Work through the entries below and show every line in which "true" is found.

[Collected data]
·····

(** Item 2 and ring slot 1 after [castle_steps]; the item's material is then
    modified and a sixth turn follows. *)
Lemma material_bind_path_agrees_with_write_path_castle :
  let N := gNumFrameResources in
  let device := castle_device in
  let scene := castle_scene in
  let fence0 := 0 in
  let l := castle_steps in
  let s := 1 in
  let p := 2%nat in
  let transform := moved in
  let i := turn 1 0 in
  (1 ≤ N ∧
   well_authored scene = true ∧
   materials_addressable N device = true ∧
   0 ≤ fence0 ∧
   fence0 + TexWavesSteps.turns l + 1 < 2 ^ 64 ∧
   0 ≤ s < N ∧
   (p < length scene)%nat) ∧
  (∃ a fr ri mat call,
    TexWavesSteps.Steps N l (TexWaves.Initialize N device scene fence0) = Ok a ∧
    at_index (TexWaves.mFrameResources a) s = Some fr ∧
    TexWaves.mAllRitems a !! p = Some ri ∧
    TexWaves.mMaterials a !! TexWaves.RenderItem.Mat ri = Some mat ∧
    TexWaves.DrawRenderItems (TexWaves.set_mCurrFrameResourceIndex s a) [p] = Ok [call] ∧
    0 ≤ TexWaves.Material.MatCBIndex mat
      < UploadBuffer.capacity (TexWaves.FrameResource.MaterialCB fr) ∧
    TexWaves.matCBAddress call
    = UploadBuffer.write_address (TexWaves.FrameResource.MaterialCB fr)
        (TexWaves.Material.MatCBIndex mat) ∧
    ∃ a1 fr0 fr1 mat1 call1,
      TexWaves.Frame N i
        (TexWavesSteps.ModifyMaterial N (TexWaves.RenderItem.Mat ri) transform a) = Ok a1 ∧
      at_index (TexWaves.mFrameResources a) (TexWaves.mCurrFrameResourceIndex a1)
      = Some fr0 ∧
      at_index (TexWaves.mFrameResources a1) (TexWaves.mCurrFrameResourceIndex a1)
      = Some fr1 ∧
      TexWaves.mMaterials a1 !! TexWaves.RenderItem.Mat ri = Some mat1 ∧
      TexWaves.Material.MatCBIndex mat1 = TexWaves.Material.MatCBIndex mat ∧
      UploadBuffer.uploads (TexWaves.FrameResource.MaterialCB fr1)
        (TexWaves.Material.MatCBIndex mat1)
      = S (UploadBuffer.uploads (TexWaves.FrameResource.MaterialCB fr0)
             (TexWaves.Material.MatCBIndex mat1)) ∧
      UploadBuffer.read (TexWaves.FrameResource.MaterialCB fr1)
        (TexWaves.Material.MatCBIndex mat1)
      = Some (TexWaves.matConstants mat1) ∧
      TexWaves.DrawRenderItems a1 [p] = Ok [call1] ∧
      TexWaves.matCBAddress call1
      = UploadBuffer.write_address (TexWaves.FrameResource.MaterialCB fr1)
          (TexWaves.Material.MatCBIndex mat1)).
Proof.
  intros N device scene fence0 l s p transform i.
  assert (1 ≤ N) as H1 by evaluate.
  assert (well_authored scene = true) as H2 by evaluate.
  assert (materials_addressable N device = true) as H3 by evaluate.
  assert (0 ≤ fence0) as H4 by evaluate.
  assert (fence0 + TexWavesSteps.turns l + 1 < 2 ^ 64) as H5 by evaluate.
  assert (0 ≤ s < N) as H6 by evaluate.
  assert ((p < length scene)%nat) as H7 by evaluate.
  split; [exact (conj H1 (conj H2 (conj H3 (conj H4 (conj H5 (conj H6 (H7)))))))|].
  exact (material_bind_path_agrees_with_write_path N device scene fence0 l s p transform i H1 H2 H3 H4 H5 H6 H7).
Defined.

·····

*ANSWER TO THE PROBLEM:*
   well_authored scene = true ∧
   materials_addressable N device = true ∧
  assert (well_authored scene = true) as H2 by evaluate.
  assert (materials_addressable N device = true) as H3 by evaluate.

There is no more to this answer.